What you will do
Without omitting anything, return the records precisely as given.

Dataset entries

-------

(** * rand: seeding, drawing and persisting OpenSSL RAND state

    A shallow embedding of [rand.c].  The program talks to the operating
    system (access, lstat, unlink, opendir, mkdir), to the C library
    (getopt_long, strtol, printf) and to OpenSSL (RAND_load_file,
    RAND_bytes, RAND_write_file).  The functions of [rand.c] are written
    in a small state-and-exit monad over an abstract [Platform]; every
    platform call is recorded, with its result, in a chronological log.

    Integer model (LP64, as on the Linux systems the paths of the program
    belong to): [int] is 32 bits, [long], [size_t] and [off_t] are 64 bits;
    conversions between them are written out. *)

From Stdlib Require Import ZArith List String Ascii Bool Lia.
From Stdlib Require Import Strings.Byte.
Import ListNotations.
Open Scope string_scope.
Open Scope list_scope.
Open Scope Z_scope.

(** ** C integer conversions *)

Definition INT_MAX : Z := 2147483647.
Definition LONG_MAX : Z := 9223372036854775807.
Definition LONG_MIN : Z := -9223372036854775808.

(** Conversion to [int]: reduction modulo 2^32 into [-2^31, 2^31). *)
Definition to_int (z : Z) : Z := (z + 2 ^ 31) mod 2 ^ 32 - 2 ^ 31.

(** Conversion to [size_t] / [unsigned long]: reduction modulo 2^64. *)
Definition to_size_t (z : Z) : Z := z mod 2 ^ 64.

(** ** Constants of rand.c *)

Definition SEED_FILE : string := "/var/lib/rand/rand.seed".
Definition ENTROPY_SOURCE : string := "/dev/random".
Definition ENTROPY_SIZE : Z := 32.
Definition MAX_BYTES : Z := 1024.

Definition EXIT_SUCCESS : Z := 0.
Definition EXIT_FAILURE : Z := 1.

(** Constants of the system headers. *)
Definition R_OK : Z := 4.
Definition W_OK : Z := 2.
Definition S_IFMT : Z := 61440.   (* 0170000 *)
Definition S_IFREG : Z := 32768.  (* 0100000 *)
Definition S_IFDIR : Z := 16384.  (* 0040000 *)
Definition S_IFCHR : Z := 8192.   (* 0020000 *)
Definition S_IRWXU : Z := 448.    (* 0700 *)
Definition S_IRGRP : Z := 32.     (* 0040 *)
Definition S_IXGRP : Z := 8.      (* 0010 *)
Definition ENOENT : Z := 2.
Definition ENOTDIR : Z := 20.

-------

Answer to this problem
(** * rand: seeding, drawing and persisting OpenSSL RAND state

    A shallow embedding of [rand.c].  The program talks to the operating
    system (access, lstat, unlink, opendir, mkdir), to the C library
    (getopt_long, strtol, printf) and to OpenSSL (RAND_load_file,
    RAND_bytes, RAND_write_file).  The functions of [rand.c] are written
    in a small state-and-exit monad over an abstract [Platform]; every
    platform call is recorded, with its result, in a chronological log.

    Integer model (LP64, as on the Linux systems the paths of the program
    belong to): [int] is 32 bits, [long], [size_t] and [off_t] are 64 bits;
    conversions between them are written out. *)

From Stdlib Require Import ZArith List String Ascii Bool Lia.
From Stdlib Require Import Strings.Byte.
Import ListNotations.
Open Scope string_scope.
Open Scope list_scope.
Open Scope Z_scope.

(** ** C integer conversions *)

Definition INT_MAX : Z := 2147483647.
Definition LONG_MAX : Z := 9223372036854775807.
Definition LONG_MIN : Z := -9223372036854775808.

(** Conversion to [int]: reduction modulo 2^32 into [-2^31, 2^31). *)
Definition to_int (z : Z) : Z := (z + 2 ^ 31) mod 2 ^ 32 - 2 ^ 31.

(** Conversion to [size_t] / [unsigned long]: reduction modulo 2^64. *)
Definition to_size_t (z : Z) : Z := z mod 2 ^ 64.

(** ** Constants of rand.c *)

Definition SEED_FILE : string := "/var/lib/rand/rand.seed".
Definition ENTROPY_SOURCE : string := "/dev/random".
Definition ENTROPY_SIZE : Z := 32.
Definition MAX_BYTES : Z := 1024.

Definition EXIT_SUCCESS : Z := 0.
Definition EXIT_FAILURE : Z := 1.

(** Constants of the system headers. *)
Definition R_OK : Z := 4.
Definition W_OK : Z := 2.
Definition S_IFMT : Z := 61440.   (* 0170000 *)
Definition S_IFREG : Z := 32768.  (* 0100000 *)
Definition S_IFDIR : Z := 16384.  (* 0040000 *)
Definition S_IFCHR : Z := 8192.   (* 0020000 *)
Definition S_IRWXU : Z := 448.    (* 0700 *)
Definition S_IRGRP : Z := 32.     (* 0040 *)
Definition S_IXGRP : Z := 8.      (* 0010 *)
Definition ENOENT : Z := 2.
Definition ENOTDIR : Z := 20.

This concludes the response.